Forum yang dipimpin oleh Kepala DPMPTSP Sumenep yang juga dihadiri langsung oleh Kepala BPN Sumenep itu berlangsung alot.
Sebab, ke-dua belah pihak bersikukuh dengan pendirian dan pemikirannya masing-masing.
Herman Wahyudi, SH., selaku ketua Tim Penasehat Hukum (PH) para pemilik SHM tidak menampik jika mediasi yang digelar oleh Pemkab Sumenep terkait polemik penggarapan tambak garam itu berujung dengan kebuntuan.
“Iya benar, mediasi tadi tidak menemukan jalan keluar dari permasalahan ini,” ujarnya, Selasa (30/05).
Kata Herman sapaan karibnya, dalam mediasi tersebut pihak kelompok penolak tetap bersikukuh berpendapat jika kliennya akan mereklamasi laut menjadi tambak garam.
“Padahal klien kami akan menggarap lahannya sendiri bukan laut. Dasarnya yakni SHM, karena di dalam SHM milik klien kami itu jelas luas lahannya berapa dan batas-batasnya sampai dimana,” tambahnya.
Bahkan lanjut Herman, pihak dari BPN Sumenep tadi sudah menegaskan bahwa SHM milik klien kami legal.

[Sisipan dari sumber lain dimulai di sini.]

Definition messageGroups : M (World W) ScenarioResult :=
  t0 ← time;
  if negb (supportsManualAck bus_capabilities) then result unsupported s12_name "no manual ack on this broker" t0
  else if decide (supportsMessageGroups bus_capabilities = Some false) then
    result unsupported s12_name "no broker-native message grouping" t0
  else
    n ← nonce random6;
    let t := "mbc.s12." +:+ n in
    n ← nonce random6;
    let queueId := "groups-" +:+ n in
    _ ← declare "s12.byConsumer[0]" (UPairs []);
    _ ← declare "s12.byConsumer[1]" (UPairs []);
    subA ← subscribe t (s12_handler "s12.byConsumer[0]") (partitioned queueId);
    subB ← subscribe t (s12_handler "s12.byConsumer[1]") (partitioned queueId);
    finally (
      _ ← publish_all ((λ '(g, body), publish t body None (in_group g)) <$> s12_bodies);
      let total vs := length (pairs "s12.byConsumer[0]" vs) + length (pairs "s12.byConsumer[1]" vs) in
      ok ← wait (λ vs, bool_decide (TOTAL12 ≤ total vs)) 10000;
      vs ← read id;
      let byConsumer := [pairs "s12.byConsumer[0]" vs; pairs "s12.byConsumer[1]" vs] in
      if negb ok then
        result fail s12_name ("received " +:+ pretty (total vs) +:+ "/" +:+ pretty TOTAL12) t0
      else
        match s12_check byConsumer with
        | Some detail => result fail s12_name detail t0
        | None =>
            result pass s12_name ("per-group order preserved, each group pinned to one consumer (split " +:+
              join "/" ((λ c : list (string * option Z), pretty (length c)) <$> byConsumer) +:+ ")") t0
        end)
      (_ ← unsubscribe subA; unsubscribe subB).

(** ** S13 *)

Definition s13_name : string := "S13 broker-native dedup".

Definition brokerNativeDedup : M (World W) ScenarioResult :=
  t0 ← time;
  if negb (supportsDedup bus_capabilities) then result unsupported s13_name "no broker-native producer dedup" t0
  else
    n ← nonce random6;
    let t := "mbc.s13." +:+ n in
    n ← nonce random6;
    let dedupId := "dup-" +:+ n in
    n ← nonce random6;
    sub ← start "s13.sub" t None true (subscriber ("dedup-" +:+ n));
    finally (
      _ ← publish t "order-42" None (deduplicated dedupId);
      _ ← publish t "order-42" None (deduplicated dedupId);
      arrived ← wait (seen 1 sub) 6000;
      if negb arrived then result fail s13_name "no delivery at all" t0
      else
        _ ← sleep 800;
        n ← read (count sub);
        if decide (n ≠ 1) then result fail s13_name ("expected 1 delivery, got " +:+ pretty n) t0
        else result pass s13_name "duplicate dropped by the broker (1 delivery)" t0)
      (stop sub).
(** The scheduling suite of scenarios/index.ts. *)
Definition scheduling_suite (random6 : nat → string) (a : Adapter) : list (Runnable (World (ad_state a))) :=
  (λ s : Scenario _, {| ru_name := sn_name s; ru_run := sn_run s |}) <$>
  @ALL_SCENARIOS (ad_state a) (ad_timed a) random6 (ad_sched a).

(** The bus suite of scenarios/index.ts. *)
Definition bus_suite (random6 : nat → string) (a : Adapter) : list (Runnable (World (ad_state a))) :=
  (λ s : BusScenario _, {| ru_name := bs_name s; ru_run := bs_run s |}) <$>
  @ALL_BUS_SCENARIOS (ad_state a) (ad_timed a) (ad_bus a) (ad_host a) random6.

Definition suites (random6 : nat → string) : Suites := {|
  su_scenarios := scheduling_suite random6; su_busScenarios := bus_suite random6 |}.

(** ** Lemmas *)

Section suite_lemmas.
Context {V : Type}.

(** A step that never throws and reports under the scenario's name. *)
Definition reports (f : Runnable V → M V ScenarioResult) (s : Runnable V) : Prop :=
  ∀ w, ∃ r w', f s w = (inr r, w') ∧ sr_name r = ru_name s.

(** The scenario's own results carry its name. *)
Definition own_name (s : Runnable V) : Prop := ∀ v r v', ru_run s v = (inr r, v') → sr_name r = ru_name s.

Lemma runOne_reports s : own_name s → reports runOne s.
Proof.
  intros Hs w. unfold runOne, try_catch. destruct (ru_run s w) as [[e|r] w'] eqn:E.
  - by eexists _, w'.
  - exists r, w'. split; [done|]. by eapply Hs.
Qed.

Lemma run_each_reports f l w :
  Forall (reports f) l → ∃ rs w', run_each f l w = (inr rs, w') ∧ sr_name <$> rs = ru_name <$> l.
Proof.
  intros Hl. revert w. induction Hl as [|s l Hs Hl IH]; intros w; [by exists [], w|].
  destruct (Hs w) as (r & w1 & E & Hr). destruct (IH w1) as (rs & w2 & E2 & Hrs).
  exists (r :: rs), w2. cbn [run_each]. rewrite (bind_inr _ _ _ _ _ E), (bind_inr _ _ _ _ _ E2).
  split; [done|]. rewrite !fmap_cons. by rewrite Hr, Hrs.
Qed.
End suite_lemmas.

(** ** Properties *)

(** complete reports.  The suite never throws, whatever its scenarios and the bus
    connection do: the report has exactly one result per scenario, in order and under
    the scenario's name. *)
Theorem suite_complete {V : Type} (name : string) (capabilities : Capabilities) (connectBus : M V unit)
    (scenarios busScenarios : list (Runnable V)) (w : V) :
  Forall own_name (scenarios ++ busScenarios) →
  ∃ report w', runSuite name capabilities connectBus scenarios busScenarios w = (inr report, w') ∧
    sr_name <$> rr_results report = ru_name <$> (scenarios ++ busScenarios).
Proof.
  intros [Hs Hb]%Forall_app. unfold runSuite.
  destruct (run_each_reports runOne scenarios w) as (rs & w1 & E & Hrs).
  { eapply Forall_impl; [exact Hs|]. apply runOne_reports. }
  rewrite (bind_inr _ _ _ _ _ E).
  assert (Hbus : ∃ bs w2, match cap_bus capabilities with
    | Some _ =>
        connectError ← try_catch (_ ← connectBus; mret None) (λ e, mret (Some e));
        run_each (λ s, match connectError with
                       | Some e => mret (failResult (ru_name s) e)
                       | None => runOne s
                       end) busScenarios
    | None => run_each (λ s, mret (naResult (ru_name s) "adapter has no bus port")) busScenarios
    end w1 = (inr bs, w2) ∧ sr_name <$> bs = ru_name <$> busScenarios).
  { destruct (cap_bus capabilities).
    - assert (Hc : ∃ c w2, try_catch (_ ← connectBus; mret None) (λ e, mret (Some e)) w1 = (inr c, w2)).
      { unfold try_catch, mbind, M_bind. by destruct (connectBus w1) as [[e|[]] w2]; eexists _, _. }
      destruct Hc as (c & w2 & Ec). rewrite (bind_inr _ _ _ _ _ Ec). apply run_each_reports.
      eapply Forall_impl; [exact Hb|]. intros s Hn. destruct c as [e|]; [|by apply runOne_reports].
      intros w3. by eexists _, w3.
    - apply run_each_reports, Forall_true. intros s w3. by eexists _, w3. }
  destruct Hbus as (bs & w2 & Eb & Hbs). rewrite (bind_inr _ _ _ _ _ Eb).
  eexists _, w2. split; [reflexivity|]. simpl. by rewrite !fmap_app, Hrs, Hbs.
Qed.

Lemma suite_complete_witness :
  let throwing := {| ru_name := "S1"; ru_run := throw (OtherError "boom") |} in
  let passing := {| ru_name := "S5"; ru_run := mret {| sr_name := "S5"; sr_status := pass;
                                                       sr_detail := ""; sr_durationMs := 3 |} |} in
  ∃ report w', runSuite "demo" in_memory_capabilities (throw (OtherError "no bus")) [throwing] [passing] 0 =
      (inr report, w') ∧
    sr_name <$> rr_results report = ["S1"; "S5"].
Proof.
  apply (suite_complete "demo" in_memory_capabilities (throw (OtherError "no bus"))
    [{| ru_name := "S1"; ru_run := throw (OtherError "boom") |}]
    [{| ru_name := "S5"; ru_run := mret {| sr_name := "S5"; sr_status := pass;
                                           sr_detail := ""; sr_durationMs := 3 |} |}] 0).
  apply Forall_app. split; apply Forall_singleton; intros v r v' E; inversion E; reflexivity.
Defined.
Definition connect : M (World W) unit := _ ← awaiting sched_connect; awaiting bus_connectBus.

Definition say_now (f : string → string) : M (World W) unit := t ← time; say (f (iso_time t)).

(** The loop of publish.ts, cut off after [fuel] rounds. *)
Fixpoint publish_loop (fuel : nat) (i : Z) (count rate : Number) (t : Destination) (rk : option string) :
    M (World W) unit :=
  match fuel with
  | 0 => throw (OtherError "still publishing")
  | S fuel =>
      if le_num (of_Z i) count then
        let body := t +:+ "#" +:+ pretty i in
        _ ← publish t body rk no_publish_options;
        _ ← say_now (λ ts, "  " +:+ c_green +:+ "↑" +:+ c_reset +:+ " " +:+ ts +:+ "  sent " +:+ bold body);
        _ ← (if lt_num (of_Z i) count && positive_num rate then sleep (timer_ms rate) else mret tt);
        publish_loop fuel (i + 1) count rate t rk
      else mret tt
  end.

(** publish.ts. *)
Definition publish_main (fuel : nat) (cli : Cli) : M (World W) Z :=
  let t := default "orders" (head (cli_positionals cli)) in
  let count := cli_num cli "count" (of_Z 1) in
  let kind := default "topic" (cli_flag cli "kind") in
  let rate := cli_num cli "rate" (of_Z 250) in
  let key := default t (cli_flag cli "key") in
  _ ← connect;
  _ ← say (label sched_name +:+ "  publishing " +:+ show_number count +:+ " message(s) to " +:+ bold t +:+
           " (kind=" +:+ kind +:+ ", key=" +:+ key +:+ ")");
  _ ← publish_loop fuel 1 count rate t (if decide (kind = "topic") then Some key else None);
  _ ← awaiting sched_dispose;
  mret 0%Z.

(** An operation of schedule.ts that a broker may not support. *)
Definition reportUnsupported (op : string) (m : M (World W) unit) : M (World W) unit :=
  try_catch m (λ e,
    if is_NotSupported e then
      say ("  " +:+ c_yellow +:+ "⊘ " +:+ op +:+ " is not supported by this broker" +:+ c_reset)
    else throw e).

(** The outcome schedule.ts reports. *)
Definition outcome_line (doCancel arrived : bool) : string :=
  match doCancel, arrived with
  | true, true => "  " +:+ c_red +:+ "✗ cancel failed — message was delivered anyway" +:+ c_reset
  | true, false => "  " +:+ c_green +:+ "✓ cancelled message never arrived" +:+ c_reset
  | false, true => "  " +:+ c_green +:+ "✓ scheduled message delivered on time" +:+ c_reset
  | false, false => "  " +:+ c_red +:+ "✗ scheduled message never arrived" +:+ c_reset
  end.
(** The 'close' event, when the last response is over.  The first [stop] goes on to dispose
    of the adapter; the [close] of any other one rejects, and its [finally] exits while
    that disposal is under way. *)
Definition try_exit (s : Server) : Server :=
  match in_stage s with
  | Stopping signals =>
      if existsb open_response (in_streams s) then s
      else with_stage (if decide (signals ≤ 1) then Disposing else Exited 0) Begun s
  | _ => s
  end.

Definition server_step (s : Server) (ev : ServerEvent) : Server :=
  match in_stage s, ev with
  | Exited _, _ => s
  | Serving, ClientConnects u o => with_streams (in_streams s ++ [open_stream (in_id s) u o]) s
  | _, ClientConnects _ _ => s
  | _, OnStream i ev => try_exit (with_streams (alter (conn_step ev) i (in_streams s)) s)
  | Serving, StopSignal => try_exit (with_stage (Stopping 1) (in_disposal s) s)
  | Stopping n, StopSignal => with_stage (Stopping (S n)) (in_disposal s) s
  | Disposing, StopSignal => with_stage (Exited 0) (in_disposal s) s   (* [close] rejects at once *)
  | Disposing, DisposalSettles => with_stage (Exited 0) Complete s
  | _, DisposalSettles => s
  end.

Definition server_run (evs : list ServerEvent) (s : Server) : Server := foldl server_step s evs.

(** *** The launcher's life *)

Record Cluster := {
  cl_servers : list Server;
  cl_exits : list nat;      (* 'exit' events of children, not handled yet *)
  cl_exitTimers : nat;      (* armed [process.exit] timers *)
  cl_done : bool
}.

Definition new_cluster (env : Env) : Cluster := {|
  cl_servers := (λ c, new_server (sv_instanceId (server_config c))) <$> children env;
  cl_exits := []; cl_exitTimers := 0; cl_done := false |}.

Definition exited (s : Server) : bool := match in_stage s with Exited _ => true | _ => false end.

(** An event at server [i]; its process ending is an event for the launcher. *)
Definition at_server (i : nat) (ev : ServerEvent) (c : Cluster) : Cluster :=
  match cl_servers c !! i with
  | None => c
  | Some s =>
      let s' := server_step s ev in
      {| cl_servers := <[i := s']> (cl_servers c);
         cl_exits := cl_exits c ++ (if exited s' && negb (exited s) then [i] else []);
         cl_exitTimers := cl_exitTimers c; cl_done := cl_done c |}
  end.

(** [stop]: SIGTERM to every child, and the launcher's own exit in 500 ms. *)
Definition launcher_stop (c : Cluster) : Cluster :=
  let c := foldl (λ c i, at_server i StopSignal c) c (seq 0 (length (cl_servers c))) in
  {| cl_servers := cl_servers c; cl_exits := cl_exits c; cl_exitTimers := S (cl_exitTimers c); cl_done := cl_done c |}.

Inductive ClusterEvent :=
  | LauncherSignal                           (* SIGINT or SIGTERM *)
  | ChildExit                                (* the next 'exit' event *)
  | ExitTimer
  | AtServer (i : nat) (ev : ServerEvent).
(** X26.  However often the fighters are respawned, the world holds exactly
    two ragdolls, those of the current fighter A and fighter B, and the
    registry holds exactly two controllers, enabled and in IDLE, each aimed
    at the other fighter, with the tick timer running.  The fighters of
    earlier spawns are no longer in the world. *)
Theorem respawns_keep_two_fighters (circleArea : Q -> Q) (n : nat) :
  exists s' fa fb ra rb,
    Sandbox.respawns circleArea n Main.initial = JS.Normal s' /\
    let a := (2 * n)%nat in
    let b := S (2 * n) in
    Main.fighterA s' = Some a /\ Main.fighterB s' = Some b /\
    length (Fighter.heap (Main.store s')) = (2 * n + 2)%nat /\
    Fighter.world (Main.store s') = [a; b] /\
    Fighter.heap (Main.store s') !! a = Some fa /\
    Fighter.heap (Main.store s') !! b = Some fb /\
    Fighter.ragdoll fa = Some ra /\ Fighter.ragdoll fb = Some rb /\
    Fighter.id fa = "fighter_a"%string /\ Fighter.id fb = "fighter_b"%string /\
    AIBrain.getAllAIStates (Main.ai s')
    = [ {| AIBrain.fighter := Some a; AIBrain.target := Some b;
           AIBrain.state := AIBrain.IDLE; AIBrain.enabled := true;
           AIBrain.lastDistance := 0 |};
        {| AIBrain.fighter := Some b; AIBrain.target := Some a;
           AIBrain.state := AIBrain.IDLE; AIBrain.enabled := true;
           AIBrain.lastDistance := 0 |} ] /\
    map fst (AIBrain.aiInstances (Main.ai s'))
    = ["fighter_a"; "fighter_b"]%string /\
    AIBrain.tickTimer (Main.ai s') = true.
Proof.
  induction n as [|n IH].
  - cbn [Sandbox.respawns].
    destruct (spawnFighters_state circleArea Main.initial)
      as (s' & fa & fb & ra & rb & Hs & Ha & Hb & Hh & Hra & Hrb & Hia & Hib
          & Hw & Hai & Ht & _).
    cbn in Ha, Hb, Hh, Hw, Hai.
    exists s', fa, fb, ra, rb. split; [exact Hs|].
    cbn zeta. unfold AIBrain.getAllAIStates.
    rewrite Ha, Hb, Hh, Hw, Hai, Ht.
    repeat split; assumption.
  - cbn [Sandbox.respawns].
    destruct IH as (s1 & fa1 & fb1 & ra1 & rb1 & Hs1 & Ha1 & Hb1 & Hlen1 & Hw1
                    & Hla1 & Hlb1 & Hra1 & Hrb1 & _).
    cbn zeta in *.
    rewrite Hs1. cbn [JS.bind]. unfold Sandbox.handleRespawn.
    destruct (spawnFighters_state circleArea s1)
      as (s' & fa & fb & ra & rb & Hs & Ha & Hb & Hh & Hra & Hrb & Hia & Hib
          & Hw & Hai & Ht & _).
    cbn zeta in *.
    assert (Hrem : Fighter.world
                     (Fighter.removeFighter
                        (Fighter.removeFighter (Main.store s1) (Main.fighterA s1))
                        (Main.fighterB s1)) = []).
    { rewrite Ha1, Hb1.
      unfold Fighter.removeFighter at 2. rewrite Hla1, Hra1.
      unfold Fighter.removeFighter.
      cbn [Fighter.removeRagdoll Fighter.heap Fighter.world].
      rewrite Hlb1, Hrb1.
      cbn [Fighter.removeRagdoll Fighter.heap Fighter.world].
      rewrite Hw1. cbn [List.filter].
      rewrite !Nat.eqb_refl.
      replace (S (2 * n) =? 2 * n)%nat with false
        by (symmetry; apply Nat.eqb_neq; lia).
      cbn [negb List.filter]. rewrite Nat.eqb_refl. reflexivity. }
    rewrite Hrem, Hlen1 in *.
    exists s', fa, fb, ra, rb. split; [exact Hs|].
    unfold AIBrain.getAllAIStates.
    rewrite Ha, Hb, Hh, Hw, Hai, Ht.
    replace (2 * S n)%nat with (2 * n + 2)%nat by lia.
    cbn [app map fst snd].
    rewrite length_app, Hlen1. cbn [length].
    split; [reflexivity|]. split; [reflexivity|].
    split; [lia|]. split; [reflexivity|].
    split.
    { rewrite <- Hlen1. replace [fa; fb] with ([fa] ++ [fb]) by reflexivity.
      rewrite lookup_app_r by lia. rewrite Nat.sub_diag. reflexivity. }
    split.
    { replace (S (2 * n + 2)) with (length (Fighter.heap (Main.store s1)) + 1)%nat
        by lia.
      rewrite lookup_app_r by lia.
      replace (length (Fighter.heap (Main.store s1)) + 1
               - length (Fighter.heap (Main.store s1)))%nat with 1%nat by lia.
      reflexivity. }
    repeat split; assumption.
Qed.
(** ** The arena *)

(** X27.  The walls enclose the arena: the floor's top face is at [floorY],
    the ceiling's bottom face at [ceilingY], and the side walls' inner faces
    are one wall thickness inside the canvas.  Whenever the fighters are
    spawned, from any state, every segment of both fighters lies strictly
    between these four faces, and fighter A lies wholly to the left of
    fighter B. *)
Theorem fighters_spawn_inside_arena (circleArea : Q -> Q) (s : Main.State) :
  let bounds := World.createArenaBounds in
  let left := Vector.x (World.bounds_max (World.leftWall bounds)) in
  let right := Vector.x (World.bounds_min (World.rightWall bounds)) in
  let top := Vector.y (World.bounds_max (World.ceiling bounds)) in
  let bottom := Vector.y (World.bounds_min (World.floor bounds)) in
  let inside (p : Matter.Body) :=
    left < Vector.x (Geometry.bounds_min p) /\
    Vector.x (Geometry.bounds_max p) < right /\
    top < Vector.y (Geometry.bounds_min p) /\
    Vector.y (Geometry.bounds_max p) < bottom in
  bottom == World.ARENA.floorY /\ top == World.ARENA.ceilingY /\
  left == World.ARENA.wallThickness /\
  right == World.ARENA.width - World.ARENA.wallThickness /\
  Main.ARENA.width = World.ARENA.width /\
  Main.ARENA.height = World.ARENA.height /\
  exists s' a b,
    Main.spawnFighters circleArea s = JS.Normal s' /\
    Main.fighterA s' = Some a /\ Main.fighterB s' = Some b /\
    let h := Fighter.heap (Main.store s') in
    Forall inside (Fighter.segments h a) /\
    Forall inside (Fighter.segments h b) /\
    (forall p q, In p (Fighter.segments h a) -> In q (Fighter.segments h b) ->
       Vector.x (Geometry.bounds_max p) < Vector.x (Geometry.bounds_min q)).
Proof.
  cbn zeta.
  repeat (split; [reflexivity|]).
  destruct (spawnFighters_returns circleArea s)
    as (s' & ra & rb & Hs & Ha & Hb & Hra & Hrb & Hca & Hcb).
  exists s', (length (Fighter.heap (Main.store s))),
         (S (length (Fighter.heap (Main.store s)))).
  split; [exact Hs|]. split; [exact Ha|]. split; [exact Hb|].
  rewrite (segments_of _ _ _ Hra), (segments_of _ _ _ Hrb).
  unfold Ragdoll.createRagdoll in Hca, Hcb.
  injection Hca as <-. injection Hcb as <-.
  cbn [Ragdoll.bodies Ragdoll.Bodies.values].
  match goal with |- Forall _ ?la /\ Forall _ ?lb /\ _ =>
    assert (HA : Forall (fun p => Vector.x (Geometry.bounds_max p) < 450) la);
    [|assert (HB : Forall (fun q => 450 < Vector.x (Geometry.bounds_min q)) lb)]
  end.
  { repeat (apply List.Forall_cons; [vm_compute; reflexivity|]).
    apply List.Forall_nil. }
  { repeat (apply List.Forall_cons; [vm_compute; reflexivity|]).
    apply List.Forall_nil. }
  split; [|split].
  - repeat (apply List.Forall_cons; [vm_compute; repeat split; reflexivity|]).
    apply List.Forall_nil.
  - repeat (apply List.Forall_cons; [vm_compute; repeat split; reflexivity|]).
    apply List.Forall_nil.
  - intros p q Hp Hq.
    pose proof (proj1 (List.Forall_forall _ _) HA p Hp) as H1.
    pose proof (proj1 (List.Forall_forall _ _) HB q Hq) as H2.
    apply (Qlt_trans _ 450); assumption.
Qed.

Apabila ada yang berpendapat bahwa tahapan-tahapan proses penerbitan SHM klien kami tidak prosedural atau cacat hukum silahkan diuji di pengadilan.
“Oleh sebab itu, kami berharap framing yang selama ini dibangun bahwa kami akan mereklamasi laut sebagai tambak garam segera dihentikan,” tegasnya.
Pengacara peradi ini juga menegaskan bahwa dalam persoalan penolakan penggarapan tambak garam ini kliennya telah mengalami kerugian ratusan juta.
“Excavator yang disewa oleh klien kami itu 800 ribu rupiah perjam. Kalau berbicara siapa yang dirugikan? klien kami yang dirugikan,” tegasnya.